3. Other compounding agents
In order to improve some process properties or performance of silicone rubber, some components can be added when preparing the compound. Like the active silanol group on the surface of fumed carbon black particles, it can condense with the end silanol group of silicone rubber molecules at room temperature, so that the silicone rubber rubber material becomes hard during storage, the plasticity is reduced, and gradually loses the return and processing performance, which is called structuring. A compound added to prevent or weaken the tendency to structure is called a structure control agent. The commonly used structural control agents are diphenylsiladiol, methylphenyldiethoxysilane, tetramethylethyldioxy dimethylsilane and low molecular weight hydroxyl silicone oil.
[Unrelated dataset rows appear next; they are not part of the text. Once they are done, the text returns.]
(* ===== verification/ChatTheorems.v ===== *)
(** * Theorems on conversation money

    The books of conversations and smart escrow together; the identity of a
    client request; the life of a ticket; the exact payments; and where the
    chat escrow falls short of its intent. *)

From stdpp Require Import base gmap strings list relations.
From Stdlib Require Import ZArith QArith Qabs Lqa Lia Ascii.
From S2P Require Import Prelude JsNumber ExactDecimal Json Ledger LedgerFacts LedgerHash LedgerProps Idempotency Escrow EscrowFacts EscrowProps EscrowTheorems WalletProps Chat ChatProps.

Local Open Scope Z_scope.

Section Theorems.
Context `{DecimalLib} `{PrismaNumber} (sha256 : string -> string) (wire : escrow_row -> string).

#[local] Abbreviation steps := (rtc (cstep sha256 wire)).

(** C7: conversations and smart escrow on the same balances and ledger keep
    one set of books under every interleaving, whatever stale rows the
    creations read: customers' balances, fees and the money held by chat
    tickets add up to the same total, each user's liability account moves with
    the available balance, the account of a ticket holds exactly what the
    ticket holds, and the completed history explains every available balance
    up to the principal the user has put into chat tickets. *)
Theorem chat_books_kept s0 s : cinv s0 -> steps s0 s ->
  total_value (wallet s) + chat_held s = total_value (wallet s0) + chat_held s0 /\
  (forall u, 0 <= u -> avail u (wallet s) - avail u (wallet s0) = net (liability_code u) (ledger (wallet s0)) - net (liability_code u) (ledger (wallet s))) /\
  (forall m, held_under m s - held_under m s0 = net (chat_code m) (ledger (wallet s0)) - net (chat_code m) (ledger (wallet s))) /\
  (forall u, avail u (wallet s) - avail u (wallet s0) =
     hist_sum u (wallet s) - hist_sum u (wallet s0) - (chat_funded u s - chat_funded u s0)).
Proof.
  intros Hi Hr. apply steps_chat in Hr as [_ [H1 H2 H3 H4]]; [| done]. split_and!; [done | | |]; intros x.
  - intros Hx. specialize (H2 x Hx). lia.
  - specialize (H3 x). lia.
  - specialize (H4 x). lia.
Qed.
(** ** workers/vaultWorker.js *)

(** The first 50 rows of a scan, in the order the database returns them. *)
Definition TAKE : nat := 50.
Definition due_vaults (now : Z) (s : vdb) : list (string * vault_row) :=
  take TAKE (List.filter (fun p => bool_decide (v_status p.2 = V_ACTIVE) && ar_enabled (v_auto p.2) &&
    match ar_nextRun (v_auto p.2) with Some t => t <=? now | None => false end) (map_to_list (vaults s))).
Definition matured_vaults (now : Z) (s : vdb) : list (string * vault_row) :=
  take TAKE (List.filter (fun p => bool_decide (v_status p.2 = V_ACTIVE) && (v_maturityDate p.2 <=? now)) (map_to_list (vaults s))).

(** Errors of one vault are logged and the loop goes on. *)
Definition _fireAutoRules (ids : string -> deposit_ids) (now : Z) (s : vdb) : vdb :=
  foldl (fun s p => (runAutoRule p.1 p.2 (ids p.1) now s s).2) s (due_vaults now s).
Definition sweep (newIds : string -> string) (now : Z) (matured : list (string * vault_row)) (s : vdb) : vdb :=
  foldl (fun s p => (completeMatured p.1 (newIds p.1) now s).2) s matured.
Definition _sweepMatured (newIds : string -> string) (now : Z) (s : vdb) : vdb := sweep newIds now (matured_vaults now s) s.

(** [running] is the overlap guard. *)
Definition _tick (running : bool) (ids : string -> deposit_ids) (newIds : string -> string) (now : Z) (s : vdb) : vdb :=
  if running then s else _sweepMatured newIds now (_fireAutoRules ids now s).
End Service.

(** ** The auto-rule handlers (controllers/vaultController.js) *)

(** The owner's vault as the handler read it. *)
Definition own_vault (userId : Z) (vaultId : string) (before : vdb) : res vault_row :=
  vault ← of_option (vaults before !! vaultId) "Vault not found";
  throw_if (negb (v_userId vault =? userId)) "Vault not found";;
  mret vault.

Definition NO_AUTO : auto_rule := AutoRule false None None None.

Definition setAutoRule (userId : Z) (vaultId : string) (amountUsdc : option Q) (freq : option frequency) (enabled : bool) (now : Z) (before : vdb)
    : vdb -> res vault_row * vdb :=
  transaction (
    lift (own_vault userId vaultId before);;
    rule ← lift (if enabled then
        f ← of_option freq "Invalid frequency";
        q ← of_option amountUsdc "Invalid amountUsdc";
        throw_if (Qle_bool q 0) "Invalid amountUsdc";;
        mret (AutoRule true (Some (toFixedZ 8 q)) (Some f) (Some (now + FREQUENCY_MS f)))
      else mret NO_AUTO);
    vault_update vaultId (with_auto rule)).

Definition disableAutoRule (userId : Z) (vaultId : string) (before : vdb) : vdb -> res vault_row * vdb :=
  transaction (
    lift (own_vault userId vaultId before);;
    vault_update vaultId (with_auto NO_AUTO)).
Lemma commit_claim_tx_Ok op body s x s' : commit_claim_tx op body s = Ok (x, s') -> exists ops, s' = set_bank (set_operations ops (bank s)) s.
Proof.
  unfold commit_claim_tx. destruct op as [o |]; intros Hr.
  - apply on_bank_Ok in Hr as (w & Hr & ->). unfold commit_op in Hr. apply Mbind_Ok in Hr as (s1 & s2 & Hg & Hr). apply get_Ok in Hg as [-> ->].
    apply Mbind_Ok in Hr as (y & s2 & Hl & Hr). apply lift_Ok in Hl as [_ ->]. apply put_Ok in Hr as ->. by eexists.
  - apply Mret_Ok in Hr as [_ ->]. exists (operations (bank s)). by destruct s as [[] ? ? ? ?].
Qed.

Lemma locked_vault_Ok id owner s v s' : locked_vault id owner s = Ok (v, s') ->
  s' = s /\ vaults s !! id = Some v /\ v_status v = V_ACTIVE /\ (forall u, owner = Some u -> v_userId v = u).
Proof.
  unfold locked_vault. intros Hr. apply Mbind_Ok in Hr as (o & s1 & Hf & Hr). apply reads_Ok in Hf as [-> ->].
  apply Mbind_Ok in Hr as (v' & s1 & Hl & Hr). apply lift_Ok in Hl as [Hl ->]. apply of_option_Ok in Hl.
  apply Mbind_Ok in Hr as (y & s1 & Hc & Hr). apply check_Ok in Hc as [Ho ->]. apply Mbind_Ok in Hr as (y1 & s1 & Hc & Hr). apply check_Ok in Hc as [Hs ->].
  apply Mret_Ok in Hr as [-> ->]. apply bool_decide_eq_true in Hs. split_and!; try done. intros u ->. by apply Z.eqb_eq in Ho.
Qed.

(** ** Keys and accounts *)

Ltac vkey_neq := first [keys_apart "ledger:vault:deposit:"%string | keys_apart "ledger:vault:break-early:"%string | keys_apart "ledger:vault:complete:"%string].

Inductive vault_key : string -> Prop :=
| vk_deposit d : vault_key (vault_deposit_key d)
| vk_break id : vault_key (break_key id)
| vk_complete id : vault_key (complete_key id).
#[export] Hint Constructors vault_key : azm.

#[export] Instance vault_own : OwnKeys vault_key.
Proof.
  split; [intros k i []; vkey_neq | intros k i []; vkey_neq |].
  intros k i Hc [Hk | [[st Hk] | [[st Hk] | Hk]]]; destruct Hc; revert Hk; vkey_neq.
Qed.

Inductive vault_account : string -> Prop := vault_account_intro id : vault_account (vault_code id).
#[export] Hint Constructors vault_account : azm.
Lemma vault_account_own c : vault_account c -> OwnCode c.
Proof. by intros []. Qed.

Lemma vault_eqb i j : String.eqb (vault_code i) (vault_code j) = String.eqb i j.
Proof.
  destruct (String.eqb_spec i j) as [-> | Hne]; [apply String.eqb_refl |].
  apply String.eqb_neq. intros He. apply (inj (String.append _)), str_app_inj_r in He. done.
Qed.
Lemma vault_liability_eqb i u : String.eqb (vault_code i) (liability_code u) = false.
Proof. reflexivity. Qed.
Lemma liability_vault_eqb i u : String.eqb (liability_code u) (vault_code i) = false.
Proof. reflexivity. Qed.
Lemma revenue_vault_eqb i : String.eqb "revenue:fees" (vault_code i) = false.
Proof. reflexivity. Qed.
Lemma vault_revenue_eqb i : String.eqb (vault_code i) "revenue:fees" = false.
Proof. reflexivity. Qed.
Lemma vault_locked_eqb i j : String.eqb (vault_code i) (locked_code j) = false.
Proof. reflexivity. Qed.
#[export] Hint Rewrite vault_locked_eqb vault_eqb vault_liability_eqb liability_vault_eqb revenue_vault_eqb vault_revenue_eqb : codes.

(** ** The transactions *)

(** The terms of a vault, which no operation changes. *)
Record same_vault (v v' : vault_row) : Prop := {
  sv_user : v_userId v' = v_userId v;
  sv_name : v_name v' = v_name v;
  sv_target : v_target v' = v_target v;
  sv_pct : v_penaltyPct v' = v_penaltyPct v;
  sv_start : v_startDate v' = v_startDate v;
  sv_maturity : v_maturityDate v' = v_maturityDate v;
}.

#[export] Instance same_vault_po : PreOrder same_vault.
Proof. split; [by intros v; split |]. intros v1 v2 v3 [] []. split; congruence. Qed.

Lemma same_end st now b k r v : same_vault v (with_end st now b k r v).
Proof. by split. Qed.

(** The tables beside the vaults and the wallet. *)
Definition same_side (s s' : vdb) : Prop := profiles s' = profiles s /\ rewards s' = rewards s /\ roundUps s' = roundUps s.

(** The hook a caller hands into the deposit's transaction only reads. *)
Definition only_reads (m : M vdb unit) : Prop := forall s x s', m s = Ok (x, s') -> s' = s.

Section Transactions.
Context `{DecimalLib} (sha256 : string -> string).

Lemma vault_posted key ty desc uid entity id specs s r s' :
  Forall (fun l => 0 <= spec_amount l) specs -> ty <> "ASSET_CONVERSION"%string ->
  on_bank (post_ledger sha256 (vault_posting key ty desc uid entity id (map to_line specs))) s = Ok (r, s') ->
  exists l', s' = set_bank (set_ledger l' (bank s)) s /\ posted sha256 key (map to_nline specs) (ledger (bank s)) l' /\ Forall (fun l => 0 < spec_amount l) specs.
Proof.
  intros Hs Hty Hr. apply on_bank_Ok in Hr as (w & Hr & ->).
  apply (specs_posted sha256 (vault_posting key ty desc uid entity id (map to_line specs)) specs) in Hr as (l' & -> & Hp & Hpos); [eauto | done..].
Qed.

Definition deposit_row_of (vaultId : string) (userId a : Z) (ty : deposit_type) (azm : Z) (sched : option Z) (k : option string) : deposit_row :=
  DepositRow vaultId userId a ty DEP_COMPLETED azm sched None (truthy k).

(** The effect on the wallet of a deposit of [a] units that costs [p], of the
    release of [r] units with the penalty [p], and of the release of
    everything. *)
Definition deposit_effect (vaultId newId : string) (u p a : Z) : edb -> edb -> Prop :=
  wallet_effect sha256 [(u, Delta (- p) 0 0)] [HistRow u (OTHER_TYPE "VAULT_DEPOSIT") a 0 None true] (vault_deposit_key newId)
    [NLine (liability_code u) a 0; NLine (vault_code vaultId) 0 a].
Definition break_effect (vaultId : string) (u r p : Z) : edb -> edb -> Prop :=
  wallet_effect sha256 [(u, Delta r 0 0)] [HistRow u (OTHER_TYPE "VAULT_RELEASE") r p None true] (break_key vaultId)
    [NLine (vault_code vaultId) (r + p) 0; NLine (liability_code u) 0 r; NLine "revenue:fees" 0 p].
Definition complete_effect (vaultId : string) (u b : Z) : edb -> edb -> Prop :=
  wallet_effect sha256 [(u, Delta b 0 0)] [HistRow u (OTHER_TYPE "VAULT_RELEASE") b 0 None true] (complete_key vaultId)
    [NLine (vault_code vaultId) b 0; NLine (liability_code u) 0 b].

(** A vault after a deposit of [a] units. *)
Record deposited_to (a : Z) (v v' : vault_row) : Prop := {
  dt_terms : same_vault v v';
  dt_status : v_status v' = v_status v;
  dt_current : v_current v' = v_current v + a;
  dt_auto : ar_amount (v_auto v') = ar_amount (v_auto v);
}.

Lemma deposited_spec a q onTime azm extra v : 0 <= v_current v -> 0 <= Qnum q -> a = toFixedZ 8 q -> deposited_to a v (deposited q onTime azm extra v).
Proof. intros Hc Hq ->. split; [by split | done | | done]. simpl. by apply col_add_credit. Qed.

(** The longest streak changes nothing else. *)
Lemma longest_step vaultId ty a v v1 s x s' : deposited_to a v v1 -> vault_ok v1 = true -> vaults s !! vaultId = Some v1 ->
  (if bool_decide (ty = AUTO_RULE) then
     freshVault ← reads (fun s => vaults s !! vaultId);
     match freshVault with
     | Some v => if sk_longest (v_streaks v) <? sk_count (v_streaks v) then vault_update vaultId longest;; mret tt else mret tt
     | None => mret tt
     end
   else mret tt : M vdb unit) s = Ok (x, s') ->
  exists v2, deposited_to a v v2 /\ vault_ok v2 = true /\ s' = set_vaults (<[vaultId := v2]> (vaults s)) s.
Proof.
  intros Hd Hok Hv Hr. assert (Hsame : s' = s -> exists v2, deposited_to a v v2 /\ vault_ok v2 = true /\ s' = set_vaults (<[vaultId := v2]> (vaults s)) s).
  { intros ->. exists v1. split_and!; [done | done |]. rewrite insert_id by done. by destruct s. }
  destruct (bool_decide _); [| apply Mret_Ok in Hr as [_ ->]; by apply Hsame].
  apply Mbind_Ok in Hr as (o & s1 & Hf & Hr). apply reads_Ok in Hf as [-> ->]. rewrite Hv in Hr.
  destruct (_ <? _); [| apply Mret_Ok in Hr as [_ ->]; by apply Hsame].
  apply Mbind_Ok in Hr as (y & s1 & Hup & Hr). apply vault_update_Ok in Hup as (v2 & Hv2 & Hok2 & _ & ->). apply Mret_Ok in Hr as [_ ->].
  assert (v2 = v1) as -> by congruence. exists (longest v1). split_and!; [| done | done]. by destruct Hd as [[] ? ? ?]; split; [split |..].
Qed.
The structural formula of tetramethylethylene dioxy dimethylsilane is:
In order to reduce the compression permanent deformation of vulcanized rubber, anti-shrinkage agent mercurous oxide or cadmium oxide can be added, which can form additional bridge structure between rubber macromolecules and reduce the compression permanent deformation. For example, in order to improve the tear strength of vulcanized rubber, a small amount of oily phosphate-cyanogen chloride polymer can be added under the condition of adding hydroxyl silicone oil. The phosphate-cyanide polymer can promote the interaction between silica filler and silicone oil containing hydroxyl groups and silicone rubber polymers, so that the intermolecular force in the vulcanized rubber is strengthened, which can improve the physical and mechanical properties of silicone rubber, especially the tear strength. Adding a small amount of polytetrafluoroethylene into silicone rubber compound can improve the calendering process performance and increase the tear strength of vulcanized rubber. In addition, adding an appropriate amount of n-butyl borate to the mixture of phenyl silicone rubber can overcome the phenomenon of sticky roll and is conducive to operation.